Written in Bone Symposium

On Thursday, March 30th 2017, SAC’S The Biological Anthropology Research Group and the Skeletal Biology Research Centre hosted ‘Written in Bone’, a one-day symposium on Forensic Anthropology and Disaster Victim Identification (DVI). The event was free to the public.

Talks by eight experts in the field of forensic anthropology and DVI were dynamic and resulted in lively Q & As!

The symposium opened with a talk by Dr Nicholas Marquez-Grant (Cranfield University) on ‘The Role of the Forensic Anthropologist in the UK’ followed by an interesting introduction to forensic facial reconstruction by Paloma Galzi (Galzi Forensics Ltd). After a short tea break, we were introduced to ‘bacterial bioerosion of bone’ by Dr Tom Booth (Museum of London), and a look at into ‘ballistic impacts on bone’ by Kent’s own Dr Chris Shepherd.
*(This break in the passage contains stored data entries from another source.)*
Lemma fails_within_bind {A B} E X (V : A -> Prop) (m : M A) (k : A -> M B) :
  okay E X V m -> (forall x, fails_within E (k x)) ->
  fails_within E (bind m k).
Proof.
  intros Hm Hk h e h' Hr. unfold bind in Hr.
  destruct (m h) as [[e0|x] h1] eqn:Hmh.
  - injection Hr as <- <-.
    destruct (okay_run _ _ _ _ _ _ _ Hm Hmh) as [Ht _]. exact Ht.
  - destruct (okay_run _ _ _ _ _ _ _ Hm Hmh) as [(t1 & Ht1 & F1) _].
    destruct (Hk x h1 e h' Hr) as (t2 & Ht2 & F2).
    exists (t1 ++ t2). rewrite Ht2, Ht1, app_assoc. split; [done|].
    apply Forall_app; auto.
Qed.

Lemma removal_succeeds_after_test path :
  fails_within (of_kinds no_removal_kinds)
    (let* present := op_exists path in
     if present then os_remove path else ret tt).
Proof.
  intros h e h' H. unfold bind, op_exists, os_remove in H. cbn beta in H.
  destruct (bool_decide (path ∈ fs h)) eqn:Hp; cbn beta iota in H.
  - simpl fs in H. rewrite Hp in H. discriminate H.
  - discriminate H.
Qed.

(** X9: a build that fails never removes the working disk: whatever the
    stage that raised, no file was removed before. *)
Theorem failed_build_removes_nothing P args h e h' :
  create_appliance P args h = (inl e, h') ->
  Forall (fun ev => is_remove ev = false)
    (new_events (create_appliance P args) h).
Proof.
  intros Hrun.
  assert (Hks : incl no_removal_kinds no_removal_kinds)
    by (intros k Hk; exact Hk).
  unfold no_removal_kinds in Hks at 1.
  assert (Hfail : fails_within (of_kinds no_removal_kinds)
                    (create_appliance P args)).
  { unfold create_appliance. cbv zeta.
    eapply fails_within_bind; [apply (okay_environ_set _ any_exn)|].
    intros _.
    eapply fails_within_bind.
    { unfold when. destruct (ns_verbose args);
        [apply (okay_environ_set _ any_exn)
        |apply (okay_ret _ any_exn (fun _ => True)); exact I]. }
    intros _.
    eapply fails_within_bind;
      [apply (okay_create_disk P _ any_exn all_but_mbr); unfold disk_kinds;
       sub_kinds Hks|].
    intros _.
    eapply fails_within_bind;
      [apply (okay_logger_info _ any_exn); kinds_side Hks|]. intros _.
    eapply fails_within_bind;
      [apply (okay_install_bootloader P _ any_exn all_but_mbr);
       [sub_kinds Hks|done]|].
    intros [[uuid vmlinuz] initrd].
    eapply fails_within_bind;
      [apply (okay_generate_fstab P _ any_exn all_but_mbr); sub_kinds Hks|].
    intros _.
    eapply fails_within_bind;
      [apply (okay_logger_info _ any_exn); kinds_side Hks|]. intros _.
    destruct (String.eqb _ "qcow2").
    - eapply fails_within_okay.
      apply (okay_shutil_move _ any_exn); [kinds_side Hks|done].
    - eapply fails_within_bind;
        [apply (okay_qemu_convert P _ any_exn all_but_mbr); sub_kinds Hks|].
      intros _. apply removal_succeeds_after_test. }
  destruct (Hfail h e h' Hrun) as (t & Ht & Ft).
  assert (Hnew : new_events (create_appliance P args) h = t)
    by (apply new_events_app; rewrite Hrun; exact Ht).
  rewrite Hnew. eapply Forall_impl; [exact Ft|].
  intros ev Hev. destruct ev; try reflexivity.
  unfold of_kinds, no_removal_kinds in Hev. simpl in Hev.
  repeat (destruct Hev as [Hev|Hev]; [discriminate Hev|]). destruct Hev.
Qed.

Lemma failed_build_removes_nothing_witness :
  Forall (fun ev => is_remove ev = false)
    (new_events
       (create_appliance (Demo.machine Demo.gzip_output Demo.boot_lines)
          Demo.absent_request)
       Demo.start).
Proof.
  assert (Hrun : create_appliance
                   (Demo.machine Demo.gzip_output Demo.boot_lines)
                   Demo.absent_request Demo.start =
                 (inl (Exception
                         "cannot open '/work/absent.tar' (No such file or directory)"),
                  snd (create_appliance
                         (Demo.machine Demo.gzip_output Demo.boot_lines)
                         Demo.absent_request Demo.start)))
    by (vm_compute; reflexivity).
  exact (failed_build_removes_nothing _ _ _ _ _ Hrun).
Defined.

(** ** The environment *)

Lemma keeps_environ_ret {A} (x : A) : keeps_environ (ret x).
Proof. intros h. reflexivity. Qed.

Lemma keeps_environ_raise {A} e : keeps_environ (@raise A e).
Proof. intros h. reflexivity. Qed.

Lemma keeps_environ_bind {A B} (m : M A) (k : A -> M B) :
  keeps_environ m -> (forall x, keeps_environ (k x)) ->
  keeps_environ (bind m k).
Proof.
  intros Hm Hk h. unfold bind. specialize (Hm h).
  destruct (m h) as [[e|x] h1]; simpl in Hm |- *; [exact Hm|].
  rewrite (Hk x h1). exact Hm.
Qed.

Lemma keeps_environ_try_finally {A} (body : M A) cleanup :
  keeps_environ body -> keeps_environ cleanup ->
  keeps_environ (try_finally body cleanup).
Proof.
  intros Hb Hc h. unfold try_finally. specialize (Hb h).
  destruct (body h) as [[e|x] h1]; simpl in Hb; specialize (Hc h1);
    destruct (cleanup h1) as [[e'|u] h2]; simpl in Hc |- *; congruence.
Qed.

Lemma keeps_environ_try_except_raise {A} (body : M A) e :
  keeps_environ body -> keeps_environ (try_except_raise body e).
Proof.
  intros Hb h. unfold try_except_raise. specialize (Hb h).
  destruct (body h) as [[e0|x] h1]; exact Hb.
Qed.

Lemma keeps_environ_logger_info msg : keeps_environ (logger_info msg).
Proof. intros h. reflexivity. Qed.

Lemma keeps_environ_op_exists path : keeps_environ (op_exists path).
Proof. intros h. reflexivity. Qed.

Lemma keeps_environ_popen P cmd input : keeps_environ (popen P cmd input).
Proof.
  intros h. unfold popen. destruct (process P _ _ _ _) as [[rc out] fs'].
  reflexivity.
Qed.

Lemma keeps_environ_which P command : keeps_environ (which P command).
Proof. intros h. rewrite which_state. reflexivity. Qed.

Lemma keeps_environ_shutil_move src dst : keeps_environ (shutil_move src dst).
Proof.
  intros h. unfold shutil_move. destruct (bool_decide _); reflexivity.
Qed.

Lemma keeps_environ_os_remove path : keeps_environ (os_remove path).
Proof.
  intros h. unfold os_remove. destruct (bool_decide _); reflexivity.
Qed.

Lemma keeps_environ_temporary_directory {A} P (body : string -> M A) :
  (forall name, keeps_environ (body name)) ->
  keeps_environ (temporary_directory P body).
Proof.
  intros Hb. unfold temporary_directory.
  apply keeps_environ_bind; [intros h; reflexivity|]. intros name.
  apply keeps_environ_try_finally; [apply Hb|]. intros h. unfold rmtree.
  destruct (bool_decide _); reflexivity.
Qed.

Ltac keeps_step :=
  lazymatch goal with
  | |- keeps_environ (bind _ _) => apply keeps_environ_bind; [|intros ?]
  | |- keeps_environ (ret _) => apply keeps_environ_ret
  | |- keeps_environ (raise _) => apply keeps_environ_raise
  | |- keeps_environ (logger_info _) => apply keeps_environ_logger_info
  | |- keeps_environ (op_exists _) => apply keeps_environ_op_exists
  | |- keeps_environ (popen _ _ _) => apply keeps_environ_popen
  | |- keeps_environ (which _ _) => apply keeps_environ_which
  | |- keeps_environ (shutil_move _ _) => apply keeps_environ_shutil_move
  | |- keeps_environ (os_remove _) => apply keeps_environ_os_remove
  | |- keeps_environ (try_except_raise _ _) =>
      apply keeps_environ_try_except_raise
  | |- keeps_environ (temporary_directory _ _) =>
      apply keeps_environ_temporary_directory; intros ?
  | |- keeps_environ (if ?b then _ else _) => destruct b
  | |- keeps_environ (match ?x with _ => _ end) => destruct x
  end.

Lemma keeps_environ_find_mbr_from paths : keeps_environ (find_mbr_from paths).
Proof. induction paths as [|p rest IH]; simpl; repeat keeps_step. exact IH. Qed.

Lemma keeps_environ_run_guestfish_script P disk script mount piped :
  keeps_environ (run_guestfish_script P disk script mount piped).
Proof. unfold run_guestfish_script. cbv zeta. repeat keeps_step. Qed.

Lemma keeps_environ_get_boot_information P disk :
  keeps_environ (get_boot_information P disk).
Proof.
  unfold get_boot_information. keeps_step; [keeps_step|].
  keeps_step; [apply keeps_environ_run_guestfish_script|].
  keeps_step. destruct x0; [|keeps_step].
  unfold boot_information_of, unpack3, unpack4. cbv zeta. repeat keeps_step.
Qed.

Lemma keeps_environ_install_bootloader P disk mbr append :
  keeps_environ (install_bootloader P disk mbr append).
Proof.
  unfold install_bootloader. cbv zeta. keeps_step.
  - unfold mbr_or_find_mbr, find_mbr.
    destruct mbr as [[|c s]|]; simpl Py.nonempty; cbv iota;
      auto using keeps_environ_find_mbr_from, keeps_environ_ret.
  - keeps_step; [apply keeps_environ_get_boot_information|].
    destruct x0 as [[uuid vmlinuz] initrd]. do 3 (keeps_step; [keeps_step|]).
    keeps_step; [apply keeps_environ_run_guestfish_script|]. keeps_step.
Qed.

Lemma keeps_environ_generate_fstab P disk uuid filesystem_type :
  keeps_environ (generate_fstab P disk uuid filesystem_type).
Proof.
  unfold generate_fstab. cbv zeta. keeps_step; [keeps_step|].
  keeps_step; [apply keeps_environ_run_guestfish_script|]. keeps_step.
Qed.

Lemma keeps_environ_create_disk P input_ output_filename fmt size filesystem
    verbose :
  keeps_environ
    (create_disk P input_ output_filename fmt size filesystem verbose).
Proof.
  unfold create_disk, file_type, decompress_cmd, make_tar_cmd_of,
    population_cmd, make_empty_disk. cbv zeta. repeat keeps_step.
Qed.

Lemma keeps_environ_qemu_convert P disk output_fmt output_filename :
  keeps_environ (qemu_convert P disk output_fmt output_filename).
Proof. unfold qemu_convert. cbv zeta. repeat keeps_step. Qed.

Lemma environ_after_bind {A B} (m : M A) (k : A -> M B) h :
  (forall x, keeps_environ (k x)) ->
  environ (snd (bind m k h)) = environ (snd (m h)).
Proof.
  intros Hk. unfold bind. destruct (m h) as [[e|x] h1]; [reflexivity|].
  apply Hk.
Qed.

(** X10: whether the build succeeds or fails, it leaves the environment
    as it found it but for two variables: [LIBGUESTFS_CACHEDIR] holds the
    current directory, and [LIBGUESTFS_DEBUG] holds [1] when the build is
    verbose (and is left alone otherwise). *)
Theorem build_environment P args h :
  environ (snd (create_appliance P args h)) =
  if ns_verbose args
  then <["LIBGUESTFS_DEBUG" := "1"]>
         (<["LIBGUESTFS_CACHEDIR" := getcwd P]> (environ h))
  else <["LIBGUESTFS_CACHEDIR" := getcwd P]> (environ h).
Proof.
  unfold create_appliance. cbv zeta.
  assert (Hrest : forall temp_file output_fmt output_filename,
            keeps_environ
              (let* _ := create_disk P (abspath P (to_unicode (ns_input args)))
                           temp_file (ns_format args) (ns_size args)
                           (ns_filesystem args) (ns_verbose args) in
               let* _ := logger_info "Installing bootloader" in
               let* (uuid, _, _) := install_bootloader P temp_file
                                      (ns_extlinux_mbr args) (ns_append args) in
               let* _ := generate_fstab P temp_file uuid (ns_filesystem args) in
               let* _ := logger_info
                           ("Exporting appliance to " +:+ output_filename) in
               if String.eqb output_fmt "qcow2" then
                 shutil_move temp_file output_filename
               else
                 let* _ := qemu_convert P temp_file output_fmt
                             output_filename in
                 let* present := op_exists temp_file in
                 if present then os_remove temp_file else ret tt)).
  { intros temp_file output_fmt output_filename.
    keeps_step; [apply keeps_environ_create_disk|].
    keeps_step; [keeps_step|].
    keeps_step; [apply keeps_environ_install_bootloader|].
    destruct x1 as [[uuid vmlinuz] initrd].
    keeps_step; [apply keeps_environ_generate_fstab|].
    keeps_step; [keeps_step|].
    keeps_step; [keeps_step|].
    keeps_step; [apply keeps_environ_qemu_convert|]. repeat keeps_step. }
  unfold bind at 1, environ_set at 1.
  rewrite environ_after_bind by (intros _; apply Hrest).
  unfold when, environ_set. destruct (ns_verbose args); reflexivity.
Qed.

(** ** The runs of guestfish in a build *)

Lemma run_guestfish_script_inr P disk script mount piped h r h' :
  run_guestfish_script P disk script mount piped h = (inr r, h') ->
  exists guestfish,
    basename guestfish = "guestfish" /\
    trace h' = trace h ++
      [EvPopen (Argv [guestfish; "-a"; disk])
         (Some (guestfish_input script mount))].
Proof.
  unfold run_guestfish_script. cbv zeta. intros H.
  apply bind_inr in H as (guestfish & h1 & Hw & H).
  apply which_inr in Hw as [-> Hb]; [|reflexivity].
  exists guestfish. split; [exact Hb|].
  apply bind_inr in H as ([rc out] & h2 & Hp & H).
  unfold popen in Hp. destruct (process P _ _ _ _) as [[rc' out'] fs'].
  injection Hp as -> -> <-.
  destruct (negb (rc =? 0)); [discriminate|]. injection H as _ <-.
  reflexivity.
Qed.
The afternoon session saw talks by Dr Lucina Hackman (University of Dundee) on ‘ID of the Living’ and Prof. Mark Skinner (Simon Fraser University & University of York) on ‘Ethics and Casting doubt’.

The final part of the day saw an unusal exhumation case study introduced by Prof. Robert Green OBE (University of Kent), and a complete overview of UK DVI by Detective Inspector Howard Way from UK-DVI.

Feedback on the symposium was excellent – another successful SAC event!